Record extracts
Record port_ok (i : port_info_t) : Prop := {
  ok_flags : flags_ok (Info.port_flags i) (Info.pcap i);
  ok_pcap : ∀ p, Info.pcap i = Some p → pcap_ok p;
  ok_sizes : sizes_ok (Info.seq_pkt i);
  ok_burst : 1 ≤ Info.tx_burst i ≤ DEFAULT_PKT_BURST;
  ok_seqCnt : 0 ≤ Info.seqCnt i ≤ NUM_SEQ_PKTS;
  ok_prime : 1 ≤ Info.prime_cnt i ≤ MAX_PRIME_COUNT;
  ok_dump : 0 ≤ Info.dump_count i ≤ MAX_DUMP_PACKETS }.

(** What of a port the invariant looks at, besides the packet sizes. *)
Definition core (i : port_info_t) :=
  (Info.port_flags i, Info.pcap i, Info.tx_burst i, Info.seqCnt i, Info.prime_cnt i,
   Info.dump_count i).

Lemma port_ok_ext i i' :
  core i' = core i → sizes_ok (Info.seq_pkt i') → port_ok i → port_ok i'.
Proof.
  unfold core. intros E Hs [H1 H2 H3 H4 H5 H6 H7]. injection E as E1 E2 E3 E4 E5 E6.
  split; rewrite ?E1, ?E2, ?E3, ?E4, ?E5, ?E6; done.
Qed.

(** ** Preservation, piece by piece *)

Definition ok (w : world) : Prop := port_ok (info w).

Create HintDb port.

Lemma ok_upd_info f w :
  (∀ i, core (f i) = core i) → (∀ i, Info.seq_pkt (f i) = Info.seq_pkt i) →
  ok w → ok (upd_info f w).
Proof.
  intros Hc Hs H. apply (port_ok_ext (info w)); [apply Hc| |exact H].
  change (sizes_ok (Info.seq_pkt (f (info w)))). rewrite Hs. apply H.
Qed.

Lemma ok_upd_g f w : ok w → ok (upd_g f w).
Proof. exact id. Qed.

Lemma ok_set_pkt k p w : in_word 16 (Pkt.pktSize p) → ok w → ok (set_pkt k p w).
Proof.
  intros Hp H. apply (port_ok_ext (info w)); [done| |exact H].
  intros j. change (in_word 16 (Pkt.pktSize (set_at k p (Info.seq_pkt (info w)) j))).
  unfold set_at. destruct (j =? k); [done|apply H].
Qed.

Lemma ok_size k w : ok w → in_word 16 (Pkt.pktSize (get_pkt w k)).
Proof. intros H. apply H. Qed.

Lemma ok_upd_pkt k f w :
  in_word 16 (Pkt.pktSize (f (get_pkt w k))) → ok w → ok (upd_pkt k f w).
Proof. apply ok_set_pkt. Qed.

(** An update of other fields than the size. *)
Lemma ok_upd_pkt_keep k f w :
  Pkt.pktSize (f (get_pkt w k)) = Pkt.pktSize (get_pkt w k) → ok w → ok (upd_pkt k f w).
Proof. intros E H. apply ok_upd_pkt; [|done]. rewrite E. by apply ok_size. Qed.

Lemma ok_ctor w k t : ok w → ok (pktgen_packet_ctor w k t).
Proof.
  intros H. unfold pktgen_packet_ctor.
  pose proof (ctor_pkt_size (info w) (Pg.ident (g w)) (get_pkt w k) t) as E.
  destruct (ctor_pkt _ _ _ t) as [p id]. cbn [fst] in E.
  apply ok_set_pkt; [rewrite E; by apply ok_size|exact H].
Qed.

Lemma set_q_flags_upto_core n q f i :
  core (set_q_flags_upto n q f i) = core i ∧
  Info.seq_pkt (set_q_flags_upto n q f i) = Info.seq_pkt i.
Proof.
  revert q i. induction n as [|n IH]; intros q i; [done|]. cbn [set_q_flags_upto].
  destruct (IH (q + 1) (pktgen_set_q_flags i q f)) as [-> ->]. done.
Qed.

Lemma ok_q_flags f w : ok w → ok (all_q_flags f w).
Proof. intros H. by apply ok_upd_info; [intros i; apply set_q_flags_upto_core..|]. Qed.

Lemma ok_rebuild k w : ok w → ok (rebuild k w).
Proof. intros H. apply ok_q_flags, ok_ctor, H. Qed.

(** Flag words: changes a setter may make. *)
Definition harmless (f : Z) : bool :=
  (Z.land f (MODE_BITS ||| SEND_FOREVER) =? 0) && (0 <=? f) && (f <? 2 ^ 32).
Definition clear_safe (f : Z) : bool :=
  negb (tst_bits f SENDING_PACKETS) || tst_bits f SEND_FOREVER.

Lemma land_zero_bit a b i : Z.land a b = 0 → Z.testbit b i = true → Z.testbit a i = false.
Proof.
  intros H Hb. apply (f_equal (λ z, Z.testbit z i)) in H.
  by rewrite Z.land_spec, Hb, andb_true_r, Z.testbit_0_l in H.
Qed.

(** A flag is a power of two. *)
Lemma tst_flag v k : 0 ≤ k → tst_bits v (Z.shiftl 1 k) = Z.testbit v k.
Proof.
  intros Hk. unfold tst_bits. rewrite Z.shiftl_1_l. symmetry.
  destruct (Z.testbit v k) eqn:E.
  - destruct (Z.eqb_spec (Z.land v (2 ^ k)) 0) as [H|]; [|done].
    apply (f_equal (λ z, Z.testbit z k)) in H.
    by rewrite Z.land_spec, E, Z.pow2_bits_true, Z.testbit_0_l in H.
  - destruct (Z.eqb_spec (Z.land v (2 ^ k)) 0) as [|H]; [done|]. destruct H.
    apply Z.bits_inj'. intros i Hi. rewrite Z.land_spec, Z.pow2_bits_eqb, Z.testbit_0_l by done.
    destruct (Z.eqb_spec k i) as [->|]; [by rewrite E|apply andb_false_r].
Qed.

Lemma mode_bits_spec i :
  Z.testbit MODE_BITS i = Z.testbit EXCLUSIVE_MODES i || Z.testbit EXCLUSIVE_PKT_MODES i.
Proof. apply Z.lor_spec. Qed.

Lemma flags_set_ok v pc f : harmless f = true → flags_ok v pc → flags_ok (set_bits v f) pc.
Proof.
  unfold harmless. rewrite !andb_true_iff, Z.eqb_eq, Z.leb_le, Z.ltb_lt.
  intros [[Hf H0] H1] [Hw Hm Hp Hv].
  assert (∀ i, Z.testbit MODE_BITS i = true → Z.testbit f i = false) as Hfm.
  { intros i Hi. apply (land_zero_bit _ _ _ Hf). by rewrite Z.lor_spec, Hi. }
  assert (Z.testbit f 31 = false ∧ Z.testbit f 12 = false) as [F31 F12]
    by (split; apply (land_zero_bit _ _ _ Hf); reflexivity).
  split.
  - apply set_bits_word; [done|word_lia].
  - intros i j Hi Hj Mi Mj. rewrite !set_bits_spec, !Hfm, !orb_false_r by done. by apply Hm.
  - unfold SEND_PCAP_PKTS in *. rewrite !tst_flag in * by lia.
    rewrite set_bits_spec, F12, orb_false_r. exact Hp.
  - unfold SEND_FOREVER, SENDING_PACKETS in *. rewrite !tst_flag in * by lia.
    rewrite !set_bits_spec, F31, orb_false_r. intros H. by rewrite Hv.
Qed.

Lemma flags_clr_ok v pc f : clear_safe f = true → flags_ok v pc → flags_ok (clr_bits v f) pc.
Proof.
  intros Hf [Hw Hm Hp Hv]. unfold clear_safe in Hf.
  split; unfold SEND_PCAP_PKTS, SEND_FOREVER, SENDING_PACKETS in *; rewrite ?tst_flag in * by lia.
  - by apply clr_bits_word.
  - intros i j Hi Hj Mi Mj. rewrite !clr_bits_spec by done.
    intros [Vi _]%andb_prop [Vj _]%andb_prop. by apply Hm.
  - rewrite clr_bits_spec by (done || lia). intros [H _]%andb_prop. by apply Hp.
  - rewrite !clr_bits_spec by (done || lia). intros [H1 H2]%andb_prop.
    rewrite Hv by done. apply negb_true_iff in H2. rewrite H2, orb_false_r in Hf. exact Hf.
Qed.

Lemma flags_exclusive_ok v pc k :
  0 ≤ k < 30 → Z.testbit MODE_BITS k = true →
  (k = 12 → ∃ p, pc = Some p ∧ Pcap.pkt_count p ≠ 0) → flags_ok v pc →
  flags_ok (set_bits (clr_bits (clr_bits v EXCLUSIVE_MODES) EXCLUSIVE_PKT_MODES) (Z.shiftl 1 k)) pc.
Proof.
  intros Hk Mk Hpk [Hw Hm Hp Hv]. set (v1 := clr_bits v EXCLUSIVE_MODES).
  assert (in_word 32 v1) as Hw1 by by apply clr_bits_word.
  set (v2 := clr_bits v1 EXCLUSIVE_PKT_MODES).
  assert (in_word 32 v2) as Hw2 by by apply clr_bits_word.
  assert (∀ i, 0 ≤ i → Z.testbit v2 i = Z.testbit v i && negb (Z.testbit MODE_BITS i)) as Hb.
  { intros i Hi. unfold v2, v1. rewrite !clr_bits_spec, mode_bits_spec, negb_orb by done.
    apply andb_assoc_reverse || by rewrite andb_assoc. }
  rewrite Z.shiftl_1_l.
  assert (∀ i, 0 ≤ i → Z.testbit MODE_BITS i = true →
               Z.testbit (set_bits v2 (2 ^ k)) i = true → i = k) as Hone.
  { intros i Hi Mi. rewrite set_bits_spec, Hb, Mi, andb_false_r, Z.pow2_bits_eqb by lia.
    by intros ->%Z.eqb_eq. }
  split; unfold SEND_PCAP_PKTS, SEND_FOREVER, SENDING_PACKETS in *; rewrite ?tst_flag in * by lia.
  - apply set_bits_word; [done|]. split; [lia|]. apply Z.pow_lt_mono_r; lia.
  - intros i j Hi Hj Mi Mj Vi Vj. by rewrite (Hone i), (Hone j).
  - intros H. apply Hpk. symmetry. apply Hone; [lia|reflexivity|exact H].
  - rewrite !set_bits_spec, !Hb, !Z.pow2_bits_eqb by lia.
    destruct (Z.eqb_spec k 31); [lia|]. destruct (Z.eqb_spec k 30); [lia|].
    rewrite !orb_false_r. intros [H _]%andb_prop. by rewrite Hv.
Qed.

Lemma ok_upd_flags (f : Z → Z) w :
  flags_ok (f (flags_of w)) (Info.pcap (info w)) → ok w →
  ok (upd_info (λ i, i <| Info.port_flags ::= f |>) w).
Proof. intros Hf [H1 H2 H3 H4 H5 H6 H7]. split; done. Qed.

Lemma ok_set_flags f w : harmless f = true → ok w → ok (set_flags f w).
Proof.
  intros Hf H. apply (ok_upd_flags (λ v, set_bits v f)); [|done]. by apply flags_set_ok; [|apply H].
Qed.

Lemma ok_clr_flags f w : clear_safe f = true → ok w → ok (clr_flags f w).
Proof.
  intros Hf H. apply (ok_upd_flags (λ v, clr_bits v f)); [|done]. by apply flags_clr_ok; [|apply H].
Qed.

Directions
Of all the entries above, repeat only the lines from the line that has "Lemma ok_rebuild k" to the line that has "Definition harmless (f", both lines included, exactly.

Result for this task
Lemma ok_rebuild k w : ok w → ok (rebuild k w).
Proof. intros H. apply ok_q_flags, ok_ctor, H. Qed.

(** Flag words: changes a setter may make. *)
Definition harmless (f : Z) : bool :=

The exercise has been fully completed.